START Information supplied
Lemma combine_loop_ids (rows : list (xpath_row string)) :
  forall ids data c current_row,
    map (@BT_ID string) rows = map Some ids ->
    BT_ID current_row = Some c ->
    grouped (c :: ids) ->
    NoDup (map (@BT_ID string) data ++ [Some c]) ->
    (forall y, In (Some y) (map (@BT_ID string) data) -> ~ In y (c :: ids)) ->
    NoDup (map (@BT_ID string) (combine_loop rows data current_row)).
Proof.
  induction rows as [|row rows IH]; intros ids data c cur Hids Hc Hg Hnd Hdis.
  - cbn [combine_loop]. unfold add. rewrite map_app. cbn [map BT_ID set_XPATH].
    now rewrite Hc.
  - destruct ids as [|x ids]; [discriminate|].
    cbn [map] in Hids. injection Hids as Hx Hids.
    cbn [combine_loop]. rewrite Hx, Hc. cbn [cell_ne].
    cbn [grouped] in Hg. destruct Hg as [Hcx Hg].
    destruct (String.eqb_spec x c) as [->|Hne]; cbn [negb].
    + apply IH with (ids := ids) (c := c);
        [exact Hids|exact Hc|exact Hg|exact Hnd|].
      intros y Hy Hin. apply (Hdis y Hy). destruct Hin as [<-|Hin]; [now left|].
      right. now right.
    + assert (Hcn : ~ In c (x :: ids)).
      { destruct Hcx as [E|Hn]; [congruence|exact Hn]. }
      assert (Hd : map (@BT_ID string)
                       (match XPATH cur with
                        | [] => data
                        | _ => add data cur
                        end) ++ [Some x]
                   = (map (@BT_ID string) data ++ [Some c]) ++ [Some x]
                   \/ map (@BT_ID string)
                          (match XPATH cur with
                           | [] => data
                           | _ => add data cur
                           end) = map (@BT_ID string) data).
      { destruct (XPATH cur); [now right|left].
        unfold add. rewrite map_app. cbn [map BT_ID set_XPATH]. now rewrite Hc. }
      apply IH with (ids := ids) (c := x); [exact Hids|exact Hx|exact Hg| |].
      * destruct Hd as [-> | ->].
        -- apply NoDup_snoc; [exact Hnd|].
           intros Hin. apply in_app_or in Hin as [Hin|[[= E]|[]]]; [|congruence].
           apply (Hdis x Hin). right. now left.
        -- apply NoDup_snoc.
           ++ pose proof (NoDup_remove_1 _ _ _ Hnd) as N.
              now rewrite app_nil_r in N.
           ++ intros Hin. apply (Hdis x Hin). right. now left.
      * intros y Hy Hin.
        assert (Hy' : In (Some y) (map (@BT_ID string) data) \/ y = c).
        { destruct (XPATH cur); [now left|].
          unfold add in Hy. rewrite map_app in Hy. cbn [map BT_ID set_XPATH] in Hy.
          rewrite Hc in Hy. apply in_app_or in Hy as [Hy|[[= ->]|[]]]; auto. }
        destruct Hy' as [Hy'| ->]; [|contradiction].
        apply (Hdis y Hy'). now right.
Qed.

(** Where the rows of the XPath table with the same "BT ID" follow one
    another, as they do in the sorted table, and all have a "BT ID", the
    rows combined by [prepopulate] have each a "BT ID" of their own. *)
Theorem combine_xpaths_one_row_per_term (df_xpath : list (xpath_row string))
        (ids : list string) :
  map (@BT_ID string) df_xpath = map Some ids ->
  grouped ids ->
  NoDup (map (@BT_ID string) (combine_xpaths df_xpath)).
Proof.
  intros Hids Hg. destruct df_xpath as [|row rows].
  - cbn. constructor; [intros []|constructor].
  - destruct ids as [|x ids]; [discriminate|].
    cbn [map] in Hids. injection Hids as Hx Hids.
    unfold combine_xpaths. cbn [combine_loop BT_ID XPATH].
    replace (cell_ne (BT_ID row) None) with true by (now destruct (BT_ID row)).
    apply combine_loop_ids with (ids := ids) (c := x);
      [exact Hids|exact Hx|exact Hg| |intros y []].
    constructor; [intros []|constructor].
Qed.

Lemma combine_xpaths_one_row_per_term_witness :
  let df_xpath := [XpathRow "/b" (Some "BT-1") None None;
                   XpathRow "/a" (Some "BT-1") None None;
                   XpathRow "/c" (Some "BT-2") None None] in
  grouped ["BT-1"; "BT-1"; "BT-2"]
  /\ NoDup (map (@BT_ID string) (combine_xpaths df_xpath)).
Proof.
  intros df_xpath.
  assert (G : grouped ["BT-1"; "BT-1"; "BT-2"]).
  { cbn. repeat split; try (now left).
    right. intros [E|[]]. discriminate E. }
  split; [exact G|].
  apply (@combine_xpaths_one_row_per_term df_xpath ["BT-1"; "BT-1"; "BT-2"] eq_refl G).
Defined.
Lemma py_truncate_spec limit keep x :
  (keep + 3 <= limit)%nat ->
  (String.length (py_truncate limit keep x) <= limit)%nat
  /\ ((String.length x <= limit)%nat -> py_truncate limit keep x = x).
Proof.
  intros Hk. unfold py_truncate.
  destruct (Nat.ltb_spec limit (String.length x)) as [Hl|Hl].
  - split; [|lia]. rewrite string_app_length, length_substring_0. cbn. lia.
  - done.
Qed.

(** X14: in a [list] table row the command cell has at most 40
    characters and is the command itself when that fits, the error cell
    has at most 30 characters and is empty for a missing or empty error
    message, and the creation cell is the first 19 characters of
    [created_at]. *)
Theorem list_row_cells job :
  exists cmd err,
    list_row job = [job.(Job.id); cmd; job.(Job.state);
                    pretty job.(Job.attempts) +:+ "/" +:+ pretty job.(Job.max_retries);
                    err; String.substring 0 19 job.(Job.created_at)]
    /\ (String.length cmd <= 40)%nat
    /\ ((String.length job.(Job.command) <= 40)%nat -> cmd = job.(Job.command))
    /\ (String.length err <= 30)%nat
    /\ (job.(Job.error_message) = None \/ job.(Job.error_message) = Some EmptyString ->
        err = EmptyString)
    /\ (String.length (String.substring 0 19 job.(Job.created_at)) <= 19)%nat.
Proof.
  destruct (py_truncate_spec 40 37 job.(Job.command) ltac:(lia)) as [Hc1 Hc2].
  eexists _, _. split; [reflexivity|].
  split; [exact Hc1|]. split; [exact Hc2|]. split; [|split].
  - destruct job.(Job.error_message) as [e|]; cbn; [|lia].
    destruct (py_truthy_str e); cbn; [|lia].
    apply (py_truncate_spec 30 27 e). lia.
  - intros [-> | ->]; done.
  - rewrite length_substring_0. lia.
Qed.

(** X15: in a [dlq list] table row the command and error cells have at
    most 40 characters each and are the text itself when that fits (a
    missing error shows as empty), and the failure time cell is the
    first 19 characters of [updated_at]. *)
Theorem dlq_row_cells job :
  let error := match job.(Job.error_message) with Some e => e | None => EmptyString end in
  exists cmd err,
    dlq_row job = [job.(Job.id); cmd; pretty job.(Job.attempts); err;
                   String.substring 0 19 job.(Job.updated_at)]
    /\ (String.length cmd <= 40)%nat
    /\ ((String.length job.(Job.command) <= 40)%nat -> cmd = job.(Job.command))
    /\ (String.length err <= 40)%nat
    /\ ((String.length error <= 40)%nat -> err = error)
    /\ (String.length (String.substring 0 19 job.(Job.updated_at)) <= 19)%nat.
Proof.
  intros error.
  destruct (py_truncate_spec 40 37 job.(Job.command) ltac:(lia)) as [Hc1 Hc2].
  destruct (py_truncate_spec 40 37 error ltac:(lia)) as [He1 He2].
  eexists _, _. split; [reflexivity|].
  do 4 (split; [done|]). rewrite length_substring_0. lia.
Qed.

Lemma counts_get_count_into c x k :
  counts_get (count_into c x) k = counts_get c k + (if String.eqb x k then 1 else 0).
Proof.
  induction c as [|[k' n] c IH]; cbn.
  - destruct (String.eqb x k); lia.
  - destruct (String.eqb_spec k' x) as [->|Hne]; cbn.
    + destruct (String.eqb x k); lia.
    + rewrite IH. destruct (String.eqb_spec k' k) as [->|]; [|done].
      destruct (String.eqb_spec x k); [congruence|lia].
Qed.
END Information supplied
■ **Aim of the task**
Scan the entries above for the word "attempts" and collect each line holding it.

■ **Solution for this exercise**
                    pretty job.(Job.attempts) +:+ "/" +:+ pretty job.(Job.max_retries);
    dlq_row job = [job.(Job.id); cmd; pretty job.(Job.attempts); err;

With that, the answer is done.